This work requires additional technological components and/or amplification.

Abbreviations (PDF)

Publisher

Boosey & Hawkes (Hendon Music)

Territory
This work is available from Boosey & Hawkes for the world.

Availability

World Premiere
3/5/2013
Royal Festival Hall, London
Sound Intermedia / London Sinfonietta / Brad Lubman
Composer's Notes

Over the years composers have used pre-existing music (folk or classical) as material for new pieces of their own. This was particularly notable from the beginning of the 15th to the end of the 17th century when over forty settings of the Mass using the tune L'homme armé as its point of departure were written by composers Dufay, Ockeghem, Josquin des Pres, and Palestrina among others. L'homme armé was a popular secular song, yet writing a Mass was similar in scope then to writing a symphony in the classical or romantic period. Much later in the 19th century, Brahms wrote Variations on a Theme of Haydn and in the 20th century we find Stravinsky reworking the music of Pergolesi’s for his own Pulcinella. Radio Rewrite, along with Proverb (Perotin) and Finishing the Hat—Two Pianos (Sondheim), is my modest contribution to this genre.

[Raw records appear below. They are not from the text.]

(* ===== verification/SdbNormalize.v ===== *)
(** Normalization of a raw document: [ls-semanticdb/src/normalize.rs]. *)

From S2P Require Import Prelude RustStr SdbModel IndexModel SdbSymbols.

Definition key_of (sym : list Z) (doc_id : Z) : SymbolKey :=
  if is_local sym then key_local sym doc_id else key_global sym.

Definition role_of (code : Z) : option Role :=
  if code =? SdbModel.REFERENCE then Some Reference
  else if code =? SdbModel.DEFINITION then Some Definition_
  else None.

(** The closure of the symbols' [map]. *)
Definition normalize_symbol (doc_id : Z) (s : SdbSymbolInfo) : SymbolInfo :=
  let display :=
    if negb (is_empty (SdbModel.si_display_name s)) then SdbModel.si_display_name s
    else default (si_symbol s) (display_name (si_symbol s)) in
  {| si_key := key_of (si_symbol s) doc_id;
     IndexModel.si_display_name := display;
     si_owner_name := owner_name (si_symbol s);
     si_package_name := package_name (si_symbol s);
     si_kind := from_code (kind_code s);
     si_properties := as_u32 (properties s);
     si_overridden_symbols := overridden_symbols s |}.

(** The closure of the occurrences' [filter_map]. *)
Definition normalize_occurrence (doc_id : Z) (o : SdbOccurrence) : option Occurrence :=
  match so_range o, role_of (role_code o) with
  | Some r, Some role =>
      if negb (is_empty (so_symbol o)) then
        Some (Occurrence_new (key_of (so_symbol o) doc_id)
          (mkSpan (as_u32 (SdbModel.start_line r)) (as_u32 (SdbModel.start_character r))
                  (as_u32 (SdbModel.end_line r)) (as_u32 (SdbModel.end_character r)))
          role)
      else None
  | _, _ => None
  end.

Definition normalize (doc : SdbDocument) (doc_id : Z) : NormalizedDocument :=
  {| nd_uri := sd_uri doc;
     nd_md5 := sd_md5 doc;
     nd_schema_version := sd_schema doc;
     nd_language := language_name (language_code doc);
     nd_symbols := normalize_symbol doc_id <$> sd_symbols doc;
     nd_occurrences := omap (normalize_occurrence doc_id) (sd_occurrences doc) |}.

(** ** Lemmas *)

Lemma key_of_local sym d : key_is_local (key_of sym d) = is_local sym.
Proof. unfold key_of. by destruct (is_local sym). Qed.

Lemma key_of_symbol sym d : semantic_symbol (key_of sym d) = sym.
Proof. unfold key_of. by destruct (is_local sym). Qed.

Lemma key_of_eq s s' d d' : key_of s d = key_of s' d' ↔ s = s' ∧ (is_local s = true → d = d').
Proof.
  unfold key_of. split.
  - destruct (is_local s) eqn:E, (is_local s') eqn:E'; intros [=]; subst; try congruence; done.
  - intros [-> H]. destruct (is_local s'); [by rewrite H|done].
Qed.

(** ** Properties *)

(** What ingest keeps of a document. An occurrence is kept, in order and with its
    exact role, iff it has a range, a non-empty symbol and a known role; every declared
    symbol is kept. A key identifies a symbol across documents exactly for globals: keys
    of two documents coincide iff the symbols do and the symbol is global or the document
    is the same. Coordinates that are not negative are kept unchanged. *)
Theorem normalize_keeps_exact_occurrences doc id :
  (∀ o, o ∈ nd_occurrences (normalize doc id) ↔
     ∃ raw, raw ∈ sd_occurrences doc ∧ normalize_occurrence id raw = Some o) ∧
  (∀ raw, is_Some (normalize_occurrence id raw) ↔
     is_Some (so_range raw) ∧ so_symbol raw ≠ [] ∧
     (role_code raw = SdbModel.REFERENCE ∨ role_code raw = SdbModel.DEFINITION)) ∧
  (∀ raw o r, normalize_occurrence id raw = Some o → so_range raw = Some r →
     inU 31 (SdbModel.start_line r) → inU 31 (SdbModel.end_line r) →
     start_line (occ_span o) = SdbModel.start_line r ∧ end_line (occ_span o) = SdbModel.end_line r ∧
     occ_key o = key_of (so_symbol raw) id ∧
     (occ_role o = Definition_ ↔ role_code raw = SdbModel.DEFINITION)) ∧
  length (nd_symbols (normalize doc id)) = length (sd_symbols doc) ∧
  (∀ s s' id', key_of s id = key_of s' id' ↔ s = s' ∧ (is_local s = true → id = id')).
Proof.
  split_and!.
  - intros o. cbn. rewrite list_elem_of_omap. done.
  - intros raw. unfold normalize_occurrence, role_of.
    destruct (so_range raw) as [r|]; [|split; [by intros []|by intros [[] _]]].
    destruct (Z.eqb_spec (role_code raw) SdbModel.REFERENCE) as [->|]; [|destruct
      (Z.eqb_spec (role_code raw) SdbModel.DEFINITION) as [->|]].
    3: { split; [by intros []|naive_solver]. }
    all: destruct (so_symbol raw); cbn; (split; [try (by intros []); intros _|naive_solver]).
    all: split_and!; eauto; done.
  - intros raw o r H Hr Hs He. unfold normalize_occurrence in H. rewrite Hr in H.
    destruct (role_of (role_code raw)) as [role|] eqn:Erole; [|done].
    destruct (negb _); [|done]. injection H as <-. cbn.
    unfold as_u32, inU in *. rewrite !wrapU_id by (unfold inU; lia). split_and!; [done|done|done|].
    unfold role_of in Erole. destruct (Z.eqb_spec (role_code raw) SdbModel.REFERENCE) as [E|];
      [injection Erole as <-; split; [done|rewrite E; done]|].
    destruct (Z.eqb_spec (role_code raw) SdbModel.DEFINITION) as [E|]; [|done].
    by injection Erole as <-.
  - cbn. apply length_fmap.
  - intros. apply key_of_eq.
Qed.

Lemma normalize_keeps_exact_occurrences_witness :
  let r := {| SdbModel.start_line := 3; start_character := 1; SdbModel.end_line := 3; end_character := 4 |} in
  let raw := {| so_range := Some r; so_symbol := lit "local1"; role_code := 2 |} in
  let doc := {| sd_schema := 4; sd_uri := []; sd_text := []; sd_md5 := []; language_code := 1; sd_symbols := [];
                sd_occurrences := [raw; {| so_range := None; so_symbol := lit "a/"; role_code := 1 |}] |} in
  nd_occurrences (normalize doc 7) = [Occurrence_new (key_local (lit "local1") 7) (mkSpan 3 1 3 4) Definition_] ∧
  key_of (lit "local1") 7 ≠ key_of (lit "local1") 8.
Proof.
  intros r raw doc. destruct (normalize_keeps_exact_occurrences doc 7) as (_ & _ & H & _ & Hk).
  split; [reflexivity|]. intros E%Hk. destruct E as [_ E]. specialize (E eq_refl). discriminate.
Defined.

Now, in the early 21st century, we live in an age of remixes where musicians take audio samples of other music and remix them into audio of their own. Being a composer who works with musical notation I chose to reference two songs from the rock group Radiohead for an ensemble of musicians playing non rock instruments. The two songs chosen were Everything in its Right Place and Jigsaw Falling into Place. The story is as follows:

In September 2010 I was in Krakow for a festival of my music. One of the featured performers was Jonny Greenwood of Radiohead who had prepared all the backing tracks for my piece, Electric Counterpoint and then played electric guitar live against those tracks in concert. It was a great performance and we began talking. I found his background as a violist and his present active role as a composer extremely interesting when added to his major role in such an important and innovative rock group. Even Festival director Filip Berkowitz suggested I listen to Radiohead. When I returned home I made it a point to go online and listen to their music and the two songs mentioned above stuck in my head.

It was not my intention to make anything like ‘variations’ on these songs, but rather to draw on their harmonies and sometimes melodic fragments and work them into my own piece. This is what I have done. As to actually hearing the original songs, the truth is—sometimes you hear them and sometimes you don’t.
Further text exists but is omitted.